25. L’amateur et la furie
Jonas
Je suis installé à mon bureau et me demande encore comment tout a pu changer aussi rapidement dans ma vie bien rangée. J’ai l’impression que depuis l'absorption de Med’Com, c’est une tempête qui a tout transformé. Même mon bureau. Pénélope a maintenant bien aménagé son espace, il y a des photos de ses neveux, des dessins, et ses dossiers qui traînent un peu partout alors que mon espace est rangé et bien ordonné. Je ne sais pas comment elle fait pour s’y retrouver mais je crois qu’elle s’est dit que c’était le meilleur moyen de me dissimuler des choses. J’ai horreur de ce désordre, ça me perturbe. Et puis, je n’ai plus de vue sur le quartier de la Défense. Enfin, si, si je me penche et fais un effort, mais j’ai perdu au change. Vu que j’arrive toujours plus tôt que Pénélope le matin, je pourrais à nouveau tout changer mais ça serait relancer la guerre alors qu’on est arrivés à un statu quo tendu et froid mais soutenable.
— Jonas ? me demande Elise qui vient de faire sonner mon téléphone. Il y a un Monsieur Bordalak de Silvania Petroleum qui veut te parler. Je te le passe ?
— Oui, oui, vas-y, dis-je, content d’être seul dans le bureau.
J’entends le clic quand Elise raccroche et, faisant face au silence, je prends la parole.
— Jonas Marconi à l’appareil. A votre service ? May I help you?
Il s’agit bien d’un des dirigeants de SP et nous échangeons en anglais d’abord sur quelques banalités. Je lui présente à nouveau Swan International avant de lui expliquer que nous allons travailler sur la stratégie. Pénélope entre dans le bureau et me regarde suspicieusement quand elle m’entend parler la langue de Shakespeare mais je fais mine de rien. Pas envie qu’elle se mêle à la conversation.
— Et donc, continue Monsieur Bordalak en anglais, pour bien débuter notre collaboration, j’aimerais vous inviter à Dubaï pour rencontrer nos équipes et lancer les choses de manière optimale. Qu’en pensez-vous ?
J’en pense que c’est une excellente idée, mais je n’ai pas envie que ma collègue en face de moi se joigne à nous. Si j’y vais seul, cela me donnera l’avantage et je vais pouvoir assurer mon poste, même si elle pourra m’assister, je ne m’y opposerai pas.
— C’est une excellente idée.
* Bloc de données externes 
Lemma updateCarousel_animated_locks index w :
  isAnimating (carousel (updateCarousel index true w)) = true.
Proof.
  destruct (isAnimating (carousel w)) eqn:Hl.
  - by rewrite updateCarousel_locked.
  - apply updateCarousel_lock. by rewrite Hl.
Qed.

Lemma resetAutoplay_after_update index w :
  isAnimating (carousel (resetAutoplay (updateCarousel index true w))) = true.
Proof.
  destruct (resetAutoplay_same (updateCarousel index true w)) as (_&_&_&->&_).
  apply updateCarousel_animated_locks.
Qed.

(** A navigation input either leaves the instance exactly as it was or
    leaves the lock set. *)
Lemma navigation_takes_lock e t w t' w' :
  navigation e = true -> widgetEvent e t w = Some (t', w') ->
  carousel w' = carousel w \/ isAnimating (carousel w') = true.
Proof.
  assert (Hnext : forall w, carousel (next w) = carousel w \/
                            isAnimating (carousel (next w)) = true).
  { intros v. unfold next. case_match; [right|by left].
    apply resetAutoplay_after_update. }
  assert (Hprev : forall w, carousel (prev w) = carousel w \/
                            isAnimating (carousel (prev w)) = true).
  { intros v. unfold prev. case_match; [right|by left].
    apply resetAutoplay_after_update. }
  intros Hn He. destruct e; try discriminate Hn; cbn [widgetEvent] in He.
  - injection He as _ <-. apply Hnext.
  - injection He as _ <-. apply Hprev.
  - case_bool_decide; [|discriminate]. injection He as _ <-. right.
    apply resetAutoplay_after_update.
  - injection He as _ <-. unfold keydown.
    set (w1 := if String.eqb key "ArrowLeft" then prev w else w).
    assert (H1 : carousel w1 = carousel w \/ isAnimating (carousel w1) = true).
    { subst w1. case_match; [apply Hprev|by left]. }
    case_match; [|exact H1].
    unfold next. case_match; [right; apply resetAutoplay_after_update|exact H1].
  - injection He as He. replace w' with (touchend t w).2 by (by rewrite He).
    unfold touchend. destruct (isDragging t); cbn [snd]; [|by left].
    repeat case_match; auto.
Qed.
(** * A shallow embedding of the job service (app/main.go)

    The service is a thin orchestration layer over a message queue (SQS)
    and an object store (S3).  The embedding follows the Go source
    function by function:

    - [Go]      : errors, panics and byte-string helpers of the language;
    - [Http]    : the part of [net/http] the handlers drive
                  ([ResponseWriter], [http.Error], the default mux);
    - [Uuid]    : [uuid.New().String()];
    - [Strings] : [strings.ToUpper];
    - [Aws]     : the two remote services as state ([World]) with the
                  outcome of every remote call chosen by the environment;
    - [Service] : [main], [healthz], [readyz], [createJob], [getJob],
                  [workerLoop] and [processMessage];
    - [GoJson]  : an executable model of [encoding/json] at the three
                  JSON shapes of the program, used to run the service on
                  concrete requests;
    - [GoUnicode] : [strings.Map] and [unicode.ToUpper] with the case
                  table of the Unicode Character Database.

    Handlers are written against the interface [Json], so that every
    general statement holds for whatever the JSON package does. *)

From Stdlib Require Import ZArith NArith Ascii String.
From stdpp Require Import gmap strings list fin_maps pretty.
(** ** Notions the properties are stated with *)

(** "returns the first non-zero field comparison immediately and 0 if all
    fields compare equal" *)
Fixpoint firstNonZero (results : list Z) : Z :=
  match results with
  | [] => 0%Z
  | r :: rest => if Z.eqb r 0 then firstNonZero rest else r
  end.

(** The comparison of two resolved field values as the specification words
    it, for an ascending or a descending field. *)
Definition specFieldCompare (descending : bool) (va vb : jsval) : Z :=
  match va, vb with
  | JUndefined, JUndefined => 0%Z
  | JUndefined, _ => (-1)%Z
  | _, JUndefined => 1%Z
  | _, _ => if descending then (- natural va vb)%Z else natural va vb
  end.

Definition ascending (p : string) : indexData := mkIndexData p (JNumber 1).
Definition descending (p : string) : indexData := mkIndexData p (JNumber (-1)).

(** The keys of the query that equal the key of the index at the same
    position, at every position both have. *)
Fixpoint positionalMatches (queryArr indexKeyArr : list string) : list string :=
  match queryArr, indexKeyArr with
  | q :: queryArr', k :: indexKeyArr' =>
      if String.eqb q k
      then q :: positionalMatches queryArr' indexKeyArr'
      else positionalMatches queryArr' indexKeyArr'
  | _, _ => []
  end.

(** The keys of the query that equal the key of the index at the same
    position, up to the first position where they differ. *)
Fixpoint prefixMatches (queryArr indexKeyArr : list string) : list string :=
  match queryArr, indexKeyArr with
  | q :: queryArr', k :: indexKeyArr' =>
      if String.eqb q k then q :: prefixMatches queryArr' indexKeyArr' else []
  | _, _ => []
  end.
Ce serait pour quand ?
J’essaie de ne pas donner d’indice à Pénélope qui écoute tout ce que je dis et jubile quand mon interlocuteur me confirme qu’il faut le faire au plus vite, au mieux. Je raccroche et essaie d’éviter le regard interrogateur de la rousse.
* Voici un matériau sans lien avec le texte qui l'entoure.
Lemma marked_lines_trim s :
  length (filter (fun l => includes l (lit "*")) (split 10%N (trim s)))
  = length (filter (fun l => includes l (lit "*")) (split 10%N s)).
Proof.
  unfold trim. destruct (trimEnd_drops_white_space (trimStart s)) as (ws & E & Hws).
  rewrite <- (marked_lines_trimStart s). rewrite E at 2.
  symmetry. now apply marked_lines_app_white_space.
Qed.

Lemma parseOutdatedPackagesOutput_counts_raw_lines_aux output :
  parseOutdatedPackagesOutput output
  = Num (Z.of_nat (length (filter (fun l => includes l (lit "*")) (split 10%N output)))).
Proof.
  unfold parseOutdatedPackagesOutput. rewrite count_upgradable_spec. cbn [Z.add].
  rewrite (filter_ext upgradable_line (fun l => includes l (lit "*")) upgradable_line_marked).
  now rewrite marked_lines_trim.
Qed.

(** [parseOutdatedPackagesOutput] counts the lines of the output, as
    [split] on the line feed gives them, that contain the marker [*]:
    neither the two trims nor the test for an empty line change the
    count. *)
Theorem parseOutdatedPackagesOutput_counts_raw_lines (output : jsstring) :
  parseOutdatedPackagesOutput output
  = Num (Z.of_nat (length (filter (fun l => includes l (lit "*")) (split 10%N output)))).
Proof. apply parseOutdatedPackagesOutput_counts_raw_lines_aux. Qed.

(** Some line contains the marker exactly when the text does. *)
Lemma marked_line_exists s :
  existsb (fun l => includes l (lit "*")) (split 10%N s) = includes s (lit "*").
Proof.
  induction s as [|c s IH]; [reflexivity|].
  rewrite split_cons, includes_star_cons, <- IH.
  destruct (char_eqb c 10%N) eqn:E.
  - apply N.eqb_eq in E. subst c. reflexivity.
  - cbn [existsb]. rewrite includes_star_cons, <- orb_assoc. f_equal.
    rewrite (split_hd_tl 10%N s) at 3. reflexivity.
Qed.

Lemma filter_length_pos {A : Type} (p : A -> bool) (l : list A) :
  Nat.ltb 0 (length (filter p l)) = existsb p l.
Proof.
  induction l as [|x l IH]; [reflexivity|]. cbn [filter existsb].
  destruct (p x); [reflexivity | exact IH].
Qed.

(** [analysePubspecDependencies] reports packages to update exactly when the
    text of the outdated command contains the character [*] anywhere, and
    otherwise that all dependencies are on their latest versions; this holds
    for an error text as for an output. *)
Theorem analysePubspecDependencies_reports_marker (h : Host) (directory text : jsstring) :
  text_of (execSync h (lit "dart pub outdated") directory) = Text text ->
  (includes text (lit "*") = false ->
   analysePubspecDependencies h directory = ([Stdout msg_up_to_date], Normal tt)) /\
  (includes text (lit "*") = true ->
   exists n, 0 < n /\
     analysePubspecDependencies h directory
     = ([Stdout (lit "   Found " ++ nat_to_string n ++ lit " packages which can be updated.");
         Stdout (lit "   Run 'dart pub outdated' command in your project to know more about these.")],
        Normal tt)).
Proof.
  intros T. unfold analysePubspecDependencies.
  rewrite executeCommandSync_text, T, bind_ret. cbn [not_null receiver].
  rewrite bind_ret. cbv zeta.
  rewrite parseOutdatedPackagesOutput_counts_raw_lines_aux.
  set (n := length (filter (fun l => includes l (lit "*")) (split 10%N text))).
  assert (P : Nat.ltb 0 n = includes text (lit "*")).
  { unfold n. now rewrite filter_length_pos, marked_line_exists. }
  cbn [num_gt]. split; intros I; rewrite I in P.
  - apply Nat.ltb_ge in P. replace (0 <? Z.of_nat n)%Z with false
      by (symmetry; apply Z.ltb_ge; lia). reflexivity.
  - apply Nat.ltb_lt in P. exists n. split; [exact P|].
    replace (0 <? Z.of_nat n)%Z with true by (symmetry; apply Z.ltb_lt; lia).
    reflexivity.
Qed.

Lemma analysePubspecDependencies_reports_marker_witness :
  analysePubspecDependencies failing_host (lit "proj") = ([Stdout msg_up_to_date], Normal tt).
Proof.
  apply (proj1 (analysePubspecDependencies_reports_marker failing_host (lit "proj")
                  (lit "/bin/sh: 1: flutter: not found") eq_refl)).
  reflexivity.
Defined.

(** ** The counts *)

(** Whatever the text, neither [getNumberOfAnalysisIssue] nor
    [countNotSupportedPackages] returns NaN or a number below 0: each
    returns an integer that is not negative, or [Infinity] when the digits
    in the text go beyond the doubles. *)
Theorem counts_are_not_negative (text : jsstring) :
  not_negative (getNumberOfAnalysisIssue text) /\
  not_negative (countNotSupportedPackages text).
Proof.
  split.
  - destruct (issue_occurrences_total text) as [ns H].
    rewrite (issue_total_of_reading _ _ H).
    apply (Number_sum_from_not_negative ns (Num 0)); [cbn; lia|].
    exact (occurrences_nonneg _ _ _ H).
  - destruct (not_supported_occurrences_total text) as [ns H].
    rewrite (not_supported_of_reading _ _ H). apply double_of_Z_not_negative.
    apply occurrences_nonneg in H. destruct H; simpl; lia.
Qed.

(** *** The issue count, line by line *)

Lemma digits_are_line ds : Forall (fun c => is_digit c = true) ds -> is_line ds.
Proof.
  apply Forall_impl. intros c Hc. apply is_digit_range in Hc.
  unfold is_line_terminator. decide_tests. reflexivity.
Qed.

Lemma line_before_terminator o : forall rest b nl X,
  is_line o -> is_line_terminator nl = true ->
  o ++ rest = b ++ nl :: X -> exists b', b = o ++ b'.
Proof.
  induction o as [|c o IH]; intros rest b nl X Ho Hn E.
  - now exists b.
  - apply Forall_cons_iff in Ho. destruct Ho as [Hc Ho].
    destruct b as [|c' b]; simpl in E; injection E as -> E.
    + congruence.
    + destruct (IH rest b nl X Ho Hn E) as [b' ->]. now exists b'.
Qed.

Section LineByLine.

Variable phrase : jsstring -> Prop.
Hypothesis phrase_is_line : forall w, phrase w -> is_line w.
Variable nl : N.
Hypothesis nl_terminator : is_line_terminator nl = true.

(** An occurrence does not reach over a line terminator. *)
Lemma occurrence_cut b X :
  occurrence_at phrase (b ++ nl :: X) -> occurrence_at phrase b.
Proof.
  intros (ds & w & rest & E & Hds & Hw).
  assert (L : is_line (ds ++ w)).
  { apply is_line_app. split; [apply digits_are_line, Hds | now apply phrase_is_line]. }
  symmetry in E. rewrite app_assoc in E.
  destruct (line_before_terminator _ _ _ _ _ L nl_terminator E) as [b' ->].
  exists ds, w, b'. split; [now rewrite app_assoc | now split].
Qed.

Lemma no_occurrence_at_terminator X : ~ occurrence_at phrase (nl :: X).
Proof.
  intros (ds & w & rest & E & [Hne Hds] & _).
  destruct ds as [|d ds]; [contradiction|]. injection E as <- _.
  apply Forall_cons_iff in Hds. destruct Hds as [Hd _].
  apply is_digit_range in Hd. revert nl_terminator.
  unfold is_line_terminator. decide_tests. discriminate.
Qed.

Lemma free_of_extend g t X :
  free_of phrase g t -> free_of phrase g (t ++ nl :: X).
Proof.
  intros H a b E Hb Hocc. apply (H a b E Hb).
  rewrite app_assoc in Hocc. now apply occurrence_cut in Hocc.
Qed.

Lemma free_of_join s1 g t :
  free_of phrase s1 [] -> free_of phrase g t -> free_of phrase (s1 ++ nl :: g) t.
Proof.
  intros H1 H2 a b E Hb Hocc.
  apply app_eq_app in E. destruct E as [l [[E1 E2] | [E1 E2]]].
  - subst b. rewrite <- app_assoc in Hocc. simpl in Hocc.
    destruct l as [|c l].
    + simpl in Hocc. now apply no_occurrence_at_terminator in Hocc.
    + apply occurrence_cut in Hocc. apply (H1 a (c :: l) E1); [discriminate|].
      now rewrite app_nil_r.
  - destruct l as [|c l]; simpl in E2.
    + subst b. simpl in Hocc. now apply no_occurrence_at_terminator in Hocc.
    + injection E2 as <- E2. apply (H2 l b E2 Hb Hocc).
Qed.

(** The reading of two texts joined by a line terminator is the reading of
    the first followed by the reading of the second. *)
Lemma occurrences_join s1 ns1 s2 ns2 :
  occurrences phrase s1 ns1 -> occurrences phrase s2 ns2 ->
  occurrences phrase (s1 ++ nl :: s2) (ns1 ++ ns2).
Proof.
  intros H1 H2. induction H1 as [s1 Hfree | g ds w rest ns Hfree Hds Hw Hrest IH].
  - cbn [app]. destruct H2 as [s2 Hfree2 | g ds w rest ns Hfree2 Hds Hw Hrest].
    + apply occurrences_none. now apply free_of_join.
    + replace (s1 ++ nl :: g ++ ds ++ w ++ rest)
        with ((s1 ++ nl :: g) ++ ds ++ w ++ rest)
        by (rewrite <- app_assoc; reflexivity).
      apply occurrences_next; try assumption. now apply free_of_join.
  - replace ((g ++ ds ++ w ++ rest) ++ nl :: s2)
      with (g ++ ds ++ w ++ (rest ++ nl :: s2))
      by (now rewrite <- !app_assoc).
    cbn [app]. apply occurrences_next; try assumption.
    replace (ds ++ w ++ rest ++ nl :: s2) with ((ds ++ w ++ rest) ++ nl :: s2)
      by (now rewrite <- !app_assoc).
    now apply free_of_extend.
Qed.

End LineByLine.

Lemma issue_phrase_is_line w : issue_phrase w -> is_line w.
Proof.
  intros [H|H]; apply (same_text_is_line _ _ H); repeat constructor.
Qed.

Lemma sum_app ns1 ns2 : sum (ns1 ++ ns2) = (sum ns1 + sum ns2)%Z.
Proof. induction ns1 as [|n ns1 IH]; simpl; [reflexivity | rewrite IH; lia]. Qed.

Lemma sum_nonneg ns : Forall (fun n => (0 <= n)%Z) ns -> (0 <= sum ns)%Z.
Proof. induction 1; simpl; lia. Qed.

(** The issue count of a text is the sum of the counts of its parts before
    and after a line terminator, as long as the numbers in the text add up
    to 2^53 at most: no match of the pattern reaches over the end of a line.
    (Beyond 2^53 the rounded additions depend on where they start.) *)
Theorem getNumberOfAnalysisIssue_adds_over_lines
    (s1 s2 : jsstring) (nl : N) (ns1 ns2 : list Z) :
  is_line_terminator nl = true ->
  occurrences issue_phrase s1 ns1 ->
  occurrences issue_phrase s2 ns2 ->
  (sum ns1 + sum ns2 <= two53)%Z ->
  getNumberOfAnalysisIssue (s1 ++ nl :: s2) = Num (sum ns1 + sum ns2) /\
  getNumberOfAnalysisIssue (s1 ++ nl :: s2)
  = num_add (getNumberOfAnalysisIssue s1) (getNumberOfAnalysisIssue s2).
Proof.
  intros Hn H1 H2 B.
  pose proof (sum_nonneg _ (occurrences_nonneg _ _ _ H1)) as P1.
  pose proof (sum_nonneg _ (occurrences_nonneg _ _ _ H2)) as P2.
  assert (E : forall s ns, occurrences issue_phrase s ns -> (sum ns <= two53)%Z ->
              getNumberOfAnalysisIssue s = Num (sum ns)).
  { intros s ns H Bs. rewrite (issue_total_of_reading _ _ H).
    apply (Number_sum_from_exact ns 0); [lia | exact (occurrences_nonneg _ _ _ H) | exact Bs]. }
  assert (W : getNumberOfAnalysisIssue (s1 ++ nl :: s2) = Num (sum ns1 + sum ns2)).
  { rewrite <- sum_app. apply E.
    - now apply occurrences_join; [apply issue_phrase_is_line | | |].
    - now rewrite sum_app. }
  split; [exact W|].
  rewrite W, (E _ _ H1), (E _ _ H2) by lia. cbn [num_add].
  symmetry. apply double_of_Z_exact. lia.
Qed.

Lemma getNumberOfAnalysisIssue_adds_over_lines_witness :
  getNumberOfAnalysisIssue (lit "lib: 2 issues found." ++ 10%N :: lit "test: 1 issue found.")
  = Num (sum [2%Z] + sum [1%Z]) /\
  getNumberOfAnalysisIssue (lit "lib: 2 issues found." ++ 10%N :: lit "test: 1 issue found.")
  = num_add (getNumberOfAnalysisIssue (lit "lib: 2 issues found."))
      (getNumberOfAnalysisIssue (lit "test: 1 issue found.")).
Proof.
  apply getNumberOfAnalysisIssue_adds_over_lines.
  - reflexivity.
  - apply (occurrences_next issue_phrase (lit "lib: ") (lit "2") (lit " issues found")
             (lit ".") []).
    + apply issue_free_by_matching. vm_compute. reflexivity.
    + apply number_text_by_test; [discriminate | reflexivity].
    + right. repeat constructor.
    + apply occurrences_none. apply issue_free_by_matching. vm_compute. reflexivity.
  - apply (occurrences_next issue_phrase (lit "test: ") (lit "1") (lit " issue found")
             (lit ".") []).
    + apply issue_free_by_matching. vm_compute. reflexivity.
    + apply number_text_by_test; [discriminate | reflexivity].
    + left. repeat constructor.
    + apply occurrences_none. apply issue_free_by_matching. vm_compute. reflexivity.
  - vm_compute. discriminate.
Defined.

(** ** The reports of the checks *)

Lemma match_all_from_pieces ic r (P : jsstring -> Prop) :
  (forall s res, exec ic r s = Some res -> P (matched res)) ->
  forall fuel s,
    Forall (fun f => P f /\ piece_of s f) (match_all_from ic fuel r s).
Proof.
  intros HP. induction fuel as [|fuel IH]; intros s; cbn [match_all_from]; [constructor|].
  destruct (exec ic r s) as [res|] eqn:E; [|constructor].
  destruct (exec_splits _ _ _ _ E) as [sk Hs].
  constructor.
  - split; [now apply (HP s) | now exists sk, (after res)].
  - assert (Later : forall pre s', s = pre ++ s' ->
              Forall (fun f => P f /\ piece_of s f) (match_all_from ic fuel r s')).
    { intros pre s' Hpre. eapply Forall_impl; [|apply (IH s')].
      intros f [Hf (a & b & Hab)]. split; [exact Hf|].
      exists (pre ++ a), b. rewrite Hpre, Hab. now rewrite <- app_assoc. }
    destruct (matched res) as [|c mt] eqn:M; destruct (after res) as [|c' s'] eqn:A.
    + constructor.
    + apply (Later (sk ++ [c'])). rewrite Hs. cbn [app]. now rewrite <- app_assoc.
    + apply (Later (sk ++ c :: mt)). rewrite Hs. now rewrite <- app_assoc.
    + apply (Later (sk ++ c :: mt)). rewrite Hs. now rewrite <- app_assoc.
Qed.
— Tu as d’autres clients à l’international ? Il ne me semblait pas en avoir vu sur ta liste…
— C’est un nouveau prospect, rien de fait encore. Je te tiendrai au courant.
C’est un demi-mensonge, non ? On n’a pas encore vraiment travaillé sur le projet avec SP mais j’avoue que ça me met mal à l’aise de ne pas la mettre dans la confidence. Après, je repense au coup bas qu’elle m’a fait en allant voir Philippe dans mon dos pour garder ses clients et je me dis qu’il faut combattre l’ennemi avec ses propres armes.
— Hum… Tu te souviens qu’on doit voir l’équipe demain pour le dossier SP ? Tu as des rendez-vous ou l’heure t’importe peu ?
— Je crois que je vais te laisser mener cette réunion seule. Tu dis toujours que je suis sur ton dos, voilà une occasion de t’exprimer et de montrer que tu n’as pas besoin de moi. Si je peux, je vais essayer d’aller voir mon… prospect.
— Sérieusement ? Après avoir essayé de garder le dossier pour toi, tu me laisses gérer le truc ? C’est quoi, l’entourloupe ? Tu comptes ramasser les compliments sans plus t’impliquer ?
— Non, non, baragouiné-je en me levant. Fais comme bon te semble.
Je me dirige assez précipitamment vers le secrétariat où je m’adresse directement à Stella.
— Tu crois que tu peux me trouver des billets d’avion pour Dubaï avec un départ demain ? J’ai obtenu une invitation pour aller y rencontrer… un client, conclus-je en voyant qu’Elise écoute tout. Avec un retour pour la fin de semaine. Et si tu peux me réserver un hôtel aussi, ce serait super.
— Un seul billet ? Philippe est d’accord ? Je vais regarder si je te trouve un vol, bien sûr. Dubaï, hein ? Petit veinard, sourit-elle. Tu m’emmènes dans ta valise ?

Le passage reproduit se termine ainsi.